La distruzione selettiva delle bambine è globale”. L’Economist lancia un paio di scarpette rosa in copertina sotto il titolo “Gendercide”. E la domanda agghiacciante: “Cosa è successo a cento milioni di bambine?”. E’ il genocidio di genere. “La guerra globale contro le bambine”. Un tema sollevato più volte anche da questo giornale, quello delle “missing girls”, le bambine asiatiche scomparse a causa dell’aborto selettivo. Cento milioni secondo l’Economist, forse di più, stando a molti rapporti internazionali. La quarta Conferenza asiatica sui diritti riproduttivi aveva parlato di “163 milioni di bambine mancanti in Asia”. Sette anni fa un altro giornale dell’establishment anglosassone, il Financial Times, aveva posto la stessa domanda: “Dove sono andate a finire tutte le ragazze?”. L’Economist fornisce la risposta con quest’inchiesta impressionante. In Cina e nell’India del nord, per ogni 120 maschi nascono 100 femmine. La media mondiale è di 103-106 maschi ogni 100 femmine. In molti stati, siamo a 130 maschi contro 100 femmine.

Si sta riscrivendo la saga dell’evoluzione per mezzo dell’aborto, facendo venire meno una delle grandi costanti biologiche della specie umana. La superiorità delle femmine sui maschi. E’ un divario unico al mondo e senza precedenti nella storia. Il famoso dissidente dei laogai cinesi, Harry Wu, l’ha chiamata in un bel libro “La strage di innocenti”. In Cina un’ideologia mostruosa i figli li vuole unici, maschi e sani. Tramite slogan come “Allevare meno bimbi e più maiali” e “Casa distrutta, vacca confiscata se rifiuti la richiesta di aborto”. In India invece, per aggirare la legge che in teoria proibisce la selezione sessuale medici ed ecografisti indiani fanno con le dita la “V” di vittoria se il figlio è maschio. Sennò, niente, e allora il rimedio è semplice.

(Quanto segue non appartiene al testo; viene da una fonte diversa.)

(** * CD Key Store: a shallow embedding of [app.py] and its properties

    The Flask application is embedded handler by handler.  A handler takes
    the results of the external calls made while it runs ([Env]), its route
    and form arguments, the caller's session and the database, and returns
    the response together with the session and the database it leaves
    behind and the calls it made to the mail server and to the payment
    provider.

    Tables are lists of rows in insertion order; the Flask session is a
    finite map from strings to values; prices are binary64 floats, stock
    counters and primary keys are unbounded integers (Python [int]).

    Requests are served one at a time, each in its own database session:
    what a handler has not committed when it returns or raises is dropped.
    Templates, the upload directory and the text of the mail are not
    modelled; an uploaded file is the list of rows [csv.reader] reads from
    it. *)

From Stdlib Require Import ZArith Lia Floats Ascii String.
From stdpp Require Import gmap strings list.

Local Open Scope Z_scope.

(** ** Models (the four [db.Model] classes) *)

Module User.
Record t := mk
  { id : Z; username : string; password : string; email : string;
    is_admin : bool }.
Definition set_is_admin (b : bool) (u : t) : t :=
  mk (id u) (username u) (password u) (email u) b.
End User.

Module Product.
Record t := mk
  { id : Z; name : string; description : string; price : float;
    stock : Z }.
Definition set_stock (n : Z) (p : t) : t :=
  mk (id p) (name p) (description p) (price p) n.
Definition set_details (n d : string) (x : float) (p : t) : t :=
  mk (id p) n d x (stock p).
End Product.

Module Key.
Record t := mk
  { id : Z; product_id : Z; key_code : string; used : bool }.
Definition set_used (b : bool) (k : t) : t :=
  mk (id k) (product_id k) (key_code k) b.
End Key.

Module Purchase.
Record t := mk
  { id : Z; user_id : Z; product_id : Z; key_id : Z;
    transaction_id : string }.
End Purchase.

Record DB := mkDB
  { users : list User.t;
    products : list Product.t;
    keys : list Key.t;
    purchases : list Purchase.t }.

(** [db.create_all()] on a fresh database. *)
Definition empty_db : DB := mkDB [] [] [] [].

(** ** The session dictionary *)

Inductive sval := SInt (z : Z) | SBool (b : bool) | SStr (s : string).

#[global] Instance sval_eq_dec : EqDecision sval.
Proof. solve_decision. Defined.

Abbreviation Session := (gmap string sval).

(** Python truthiness of [session.get(k)]. *)
Definition truthy (v : option sval) : bool :=
  match v with
  | None => false
  | Some (SBool b) => b
  | Some (SInt z) => negb (z =? 0)
  | Some (SStr s) => negb (String.eqb s "")
  end.

(** ['user_id' in session] *)
Definition logged_in (s : Session) : bool :=
  match s !! "user_id" with Some _ => true | None => false end.

(** ['user_id' not in session or not session.get('is_admin')] *)
Definition admin_denied (s : Session) : bool :=
  negb (logged_in s) || negb (truthy (s !! "is_admin")).

(** ** Queries *)

(** The primary key the database gives a new row: one more than the largest
    key of the table. *)
Definition next_id (ids : list Z) : Z := 1 + foldr Z.max 0 ids.

(** [Model.query.get(i)] *)
Definition get {A} (pk : A -> Z) (rows : list A) (i : Z) : option A :=
  head (filter (fun r => pk r = i) rows).

(** [UPDATE ... WHERE id = i], the write the ORM emits for a changed
    object. *)
Definition update {A} (pk : A -> Z) (i : Z) (f : A -> A) (rows : list A)
  : list A :=
  (fun r => if decide (pk r = i) then f r else r) <$> rows.

(** [DELETE ... WHERE id = i] *)
Definition delete_row {A} (pk : A -> Z) (i : Z) (rows : list A) : list A :=
  filter (fun r => pk r <> i) rows.

(** [Key.query.filter_by(product_id=pid, used=False)] *)
Definition unused_keys (pid : Z) (ks : list Key.t) : list Key.t :=
  filter (fun k => Key.product_id k = pid /\ Key.used k = false) ks.

(** [Key.query.filter_by(key_code=c)] *)
Definition keys_with_code (c : string) (ks : list Key.t) : list Key.t :=
  filter (fun k => Key.key_code k = c) ks.

(** ** Strings: [str.strip()] and [str.endswith()]

    A Python [str] is held as its UTF-8 encoding, one [ascii] per byte; two
    strings are equal exactly when their encodings are.  White space is what
    [str.isspace()] accepts: U+0009-000D, U+001C-0020, U+0085, U+00A0,
    U+1680, U+2000-200A, U+2028, U+2029, U+202F, U+205F and U+3000, each
    recognised by its encoding of one, two or three bytes. *)

Definition byte_of (a : ascii) : Z := Z.of_N (N_of_ascii a).

(** U+0009-000D, U+001C-001F and U+0020. *)
Definition is_space (a : ascii) : bool :=
  let n := byte_of a in
  ((9 <=? n) && (n <=? 13)) || ((28 <=? n) && (n <=? 32)).

(** U+0085 and U+00A0: C2 85 and C2 A0. *)
Definition is_space2 (a b : ascii) : bool :=
  (byte_of a =? 194) && ((byte_of b =? 133) || (byte_of b =? 160)).

(** U+1680 (E1 9A 80), U+2000-200A, U+2028, U+2029, U+202F (E2 80 ..),
    U+205F (E2 81 9F) and U+3000 (E3 80 80). *)
Definition is_space3 (a b c : ascii) : bool :=
  let x := byte_of a in
  let y := byte_of b in
  let z := byte_of c in
  ((x =? 225) && (y =? 154) && (z =? 128))
  || ((x =? 226) && (y =? 128)
      && (((128 <=? z) && (z <=? 138)) || (z =? 168) || (z =? 169)
          || (z =? 175)))
  || ((x =? 226) && (y =? 129) && (z =? 159))
  || ((x =? 227) && (y =? 128) && (z =? 128)).

Section StripBy.
Variable s1 : ascii -> bool.
Variable s2 : ascii -> ascii -> bool.
Variable s3 : ascii -> ascii -> ascii -> bool.

(** The rest of the list after one white-space character at its head, if
    there is one. *)
Definition leading_by (l : list ascii) : option (list ascii) :=
  match l with
  | a :: l1 =>
      if s1 a then Some l1
      else match l1 with
           | b :: l2 =>
               if s2 a b then Some l2
               else match l2 with
                    | c :: l3 => if s3 a b c then Some l3 else None
                    | [] => None
                    end
           | [] => None
           end
  | [] => None
  end.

L’Economist utilizza l’aggettivo “catastrofico” per indicare la strage delle bambine. Nella sola Cina ci sono uomini senza controparte femminile quanto l’intera popolazione maschile statunitense. Traffico di spose, violenza sessuale, suicidi femminili fanno da contorno a quest’agonia demografica. “Non è una esagerazione chiamarlo genocidio di genere”, scrive l’Economist. “Le donne mancano a milioni – abortite, uccise e lasciate morire”. Nel 1990 fu il guru liberal Amartya Sen, premio Nobel per l’Economia, a lanciare l’allarme sulla New York Review of Books: “Almeno sessanta milioni di bambine sono state cancellate in seguito a infanticidi o aborti selettivi di feti femmine”. Quindici anni dopo Sen ha aggiunto: “E’ l’ultima delle discriminazioni, l’aborto selettivo. Una discriminazione ‘high tech’”.

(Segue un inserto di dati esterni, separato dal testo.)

Lemma listProjectDirs_state {S} projectsDir (s : S) :
  exec (SyncService.listProjectDirs env f projectsDir) s = s.
Proof.
  unfold SyncService.listProjectDirs, Fs.readdirSync.
  destruct (f !! projectsDir) as [[?|names]|]; try done.
  unfold exec, bind, ret. simpl. apply (filterM_tracked projectsDir names s).
Qed.

Lemma listProjectDirs_Ok {S} projectsDir (s : S) l :
  result (SyncService.listProjectDirs env f projectsDir) s = Ok l →
  ∃ names, f !! projectsDir = Some (Dir names)
           ∧ l = List.filter (trackedDir env f projectsDir) names.
Proof.
  unfold SyncService.listProjectDirs, Fs.readdirSync.
  destruct (f !! projectsDir) as [[?|names]|]; try done.
  unfold result, bind, ret. simpl. intros H. exists names. split; [done|].
  by apply (filterM_tracked projectsDir names s).
Qed.

Lemma listProjectDirs_readable {S} projectsDir names (s : S) :
  f !! projectsDir = Some (Dir names) →
  (∀ n, In n names → is_Some (f !! path_join env projectsDir n)) →
  result (SyncService.listProjectDirs env f projectsDir) s
  = Ok (List.filter (trackedDir env f projectsDir) names).
Proof.
  intros E H. unfold SyncService.listProjectDirs, Fs.readdirSync. rewrite E.
  unfold result, bind, ret. simpl. by apply (filterM_tracked projectsDir names s).
Qed.

Lemma trackedDir_spec projectsDir n :
  trackedDir env f projectsDir n = true ↔
  (∃ ns, f !! path_join env projectsDir n = Some (Dir ns)) ∧ Js.startsWith "." n = false.
Proof.
  unfold trackedDir. destruct (f !! _) as [[?|ns]|].
  - split; [done|]. by intros [[? ?] _].
  - rewrite negb_true_iff. split; [intros; split; eauto|tauto].
  - split; [done|]. by intros [[? ?] _].
Qed.

Lemma scanClaudeDir_sound d :
  In d (claudeDirs env) →
  preserves (Forall scanned) (SyncService.scanClaudeDir env f t d).
Proof.
  intros Hd. unfold SyncService.scanClaudeDir.
  destruct (String.eqb (dir d) (cacheDir env)) eqn:Ecache; [apply preserves_ret|].
  apply String.eqb_neq in Ecache.
  destruct (negb _); [apply preserves_ret|].
  intros s Hs. unfold exec, tryCatch, bind.
  pose proof (listProjectDirs_state (path_join env (dir d) "projects") s) as Hst.
  pose proof (listProjectDirs_Ok (path_join env (dir d) "projects") s) as Hok.
  unfold exec, result in Hst, Hok.
  destruct (SyncService.listProjectDirs env f _ s) as [[l|e] s1]; simpl in *; subst s1;
    [|done].
  destruct (Hok l eq_refl) as (names & Hnames & ->).
  assert (preserves (Forall scanned)
    (forOf (List.filter (trackedDir env f (path_join env (dir d) "projects")) names)
       (SyncService.scanProjectDir env f t (path_join env (dir d) "projects")))) as H.
  { apply preserves_forOf. intros projectDir [Hin Htr]%filter_In.
    apply trackedDir_spec in Htr as [_ Hdot].
    apply scanProjectDir_sound; eauto. }
  specialize (H s Hs). unfold exec in H.
  destruct (forOf _ _ s) as [[[]|e] s2]; done.
Qed.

In Cina negli anni Ottanta il rapporto maschi/femmine era 108 a 100. Negli ultimi anni è salito a 124 a 100. In Cina fino alla ventesima settimana si abortisce in modo assolutamente legale e discrezionale, poi anche con la coercizione. Il professor Theodor Winkler, uno dei massimi esperti mondiali di discriminazione femminile, ha parlato di “una pratica eugenetica non riconosciuta e resa silenziosa. L’intera demografia asiatica entrerà in crisi se non fermeremo il massacro di Eva. In Cina c’è l’aborto forzato, mentre in India, dove pure ufficialmente la legge impedisce la selezione del sesso, si praticano ogni giorno decine di aborti di bambine. Nei fatti, è un aborto eugenetico di massa”.

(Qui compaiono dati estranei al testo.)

(** * Centric integration bridge: lifecycle state machine and worker loop

    A shallow embedding of [core/startable.py] (the [Startable] life cycle,
    its listeners and the composite [StartableManager]) and of the dispatch
    loop of [core/msgpexec.py] ([ProcessThreadExecutor.subprocess_entry]),
    followed by the properties the specification states about them.

    Conventions of the embedding.
    - A Python call is a function from the object before the call to a
      result record: the object after, the events that happened in order,
      and the exception raised, if any.  Only instances of [Exception] are
      modelled (what [except Exception] catches).
    - One thread: [RLock.acquire] always succeeds at once, so the lock and
      the [finally: release] clauses leave no mark on a result.
    - A subclass hook may read the whole object but writes only the fields
      the subclass adds ([ext]); a listener callback observes the object and
      either returns or raises. *)

From Stdlib Require Import List Bool Arith ZArith String Lia.
Import ListNotations.

Set Implicit Arguments.

(** ** Data model *)

(** Python exceptions, identified by their message. *)
Definition exn := string.

(** The configuration object: [None], or a dictionary. *)
Definition Config := option (list (string * string)).

(** [Startable.FAILED ... Startable.UNCONFIGURED]. *)
Inductive State :=
| FAILED | STOPPED | STARTING | STARTED | STOPPING
| CONFIGURING | CONFIGURED | UNCONFIGURED.

(** The integer each state constant is bound to (line 74). *)
Definition state_code (x : State) : Z :=
  match x with
  | FAILED => -1 | STOPPED => 0 | STARTING => 1 | STARTED => 2
  | STOPPING => 3 | CONFIGURING => 4 | CONFIGURED => 5 | UNCONFIGURED => 6
  end%Z.

(** [==] on states is [==] on their integers. *)
Definition state_eqb (a b : State) : bool := Z.eqb (state_code a) (state_code b).

(** [x in [ ... ]] on states. *)
Definition state_in (x : State) (l : list State) : bool :=
  existsb (state_eqb x) l.

(** What a user callback does when it is called on an object whose state
    field holds the given value: [None] when it returns, [Some e] when it
    raises [e]. *)
Definition Callback := State -> option exn.

(** [StartableListener]: an object identity and seven optional slots. *)
Record StartableListener := mkListener {
  lid : nat;
  _starting : option Callback;
  _started : option Callback;
  _failure : option Callback;
  _stopping : option Callback;
  _stopped : option Callback;
  _configuring : option Callback;
  _configured_cb : option Callback
}.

Molti i paesi demograficamente fuori controllo, e non solo orientali. Come Taiwan e Singapore, gli stati balcanici e quelli ex comunisti dell’Europa orientale. “Il genocidio di genere esiste in ogni continente. Riguarda ricchi e poveri, istruiti e analfabeti, indù, musulmani, confuciani e cristiani”, spiega l’Economist. Non sarà il benessere a fermare la strage. Taiwan e Singapore sono economie ricche. “In Cina e in India le aree con le peggiori statistiche demografiche sono quelle più ricche e istruite”. L’Economist individua tre fattori: “L’antica preferenza per i maschi, un desiderio moderno per famiglie piccole e la tecnologia agli ultrasuoni che identificano il sesso del feto”. L’Accademia cinese delle scienze sociali ha appena spiegato che entro dieci anni, un cinese su cinque non riuscirà a trovare moglie.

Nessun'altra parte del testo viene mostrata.